Christopher Olsen is an American former child actor.

Olsen is perhaps best known as the kidnapped boy Hank McKenna in The Man Who Knew Too Much. Other roles include The Fastest Gun Alive, with Glenn Ford; Return to Warbow, with Phil Carey; James Mason's son in Bigger Than Life; and Dorothy Malone's son, Jack Shumann, in The Tarnished Angels.

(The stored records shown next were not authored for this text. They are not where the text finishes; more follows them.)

Lemma flush_stores executed w :
  ids_drawn w ->
  ids_drawn (flush fresh executed w) /\ w_buf (flush fresh executed w) = [] /\
  stored <$> w_table (flush fresh executed w) =
    (stored <$> w_table w) ++ (if executed then fields <$> w_buf w else []).
Proof.
  intros [Hnd Hid]. unfold flush. destruct executed; cbn.
  - assert (Hnew : NoDup (fr_id <$> (w_table w ++ batch_rows fresh (w_drawn w) (w_buf w)))).
    { rewrite fmap_app. apply NoDup_app. split; [done|]. split; [|apply batch_rows_nodup].
      intros x (r & -> & Hr)%list_elem_of_fmap (r' & E & Hr')%list_elem_of_fmap.
      apply Hid in Hr as (i & Hi & Ei). apply batch_row_id in Hr' as (j & _ & Ej).
      rewrite Ei, Ej in E. apply fresh_inj in E. lia. }
    rewrite insert_batch_rows by done. split; [|split; [done|]].
    + split; [cbn [w_table]; by rewrite fmap_app, column_rows_id, <-fmap_app|].
      intros r [Hr|(r' & -> & Hr)%list_elem_of_fmap]%elem_of_app.
      * apply Hid in Hr as (i & Hi & Ei). exists i. cbn. split; [lia|done].
      * apply batch_row_id in Hr as (j & Hj & Ej). eexists. cbn. split; [|exact Ej]. lia.
    + by rewrite fmap_app, batch_rows_stored.
  - split; [|split; [done|by rewrite app_nil_r]]. split; [done|]. intros r Hr.
    apply Hid in Hr as (i & Hi & Ei). exists i. cbn. split; [lia|done].
Qed.

(** The fills received up to the end of the channel. *)
Fixpoint received (es : list writer_event) : list Fill :=
  match es with
  | GotFill f _ :: es => f :: received es
  | TimerTick _ :: es => received es
  | ChannelEnd _ :: _ | [] => []
  end.

(** The outcome of a run: the batches flushed, each with whether it was stored. *)
Definition accounted (batch_size : nat) (w w' : FillWriter) (fs : list Fill) : Prop :=
  exists batches : list (list Fill * bool),
    w_buf w ++ fs = concat batches.*1 ++ w_buf w' /\
    stored <$> w_table w' = (stored <$> w_table w) ++
      (fields <$> concat (List.filter snd batches).*1) /\
    Forall (fun b => 0 < length b.1 <= Nat.max 1 batch_size)%nat batches.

He also appeared in numerous television series episodes, including Cheyenne, Lassie, The Millionaire, Make Room for Daddy, and The Adventures of Ozzie and Harriet.

Personal life
Olsen was born in Los Angeles, California to Lawernece Olsen and DeLoise Olsen at Saint Vincent's Hospital. He has been married to Patricia Taulbee since December 6, 1980. They have one child.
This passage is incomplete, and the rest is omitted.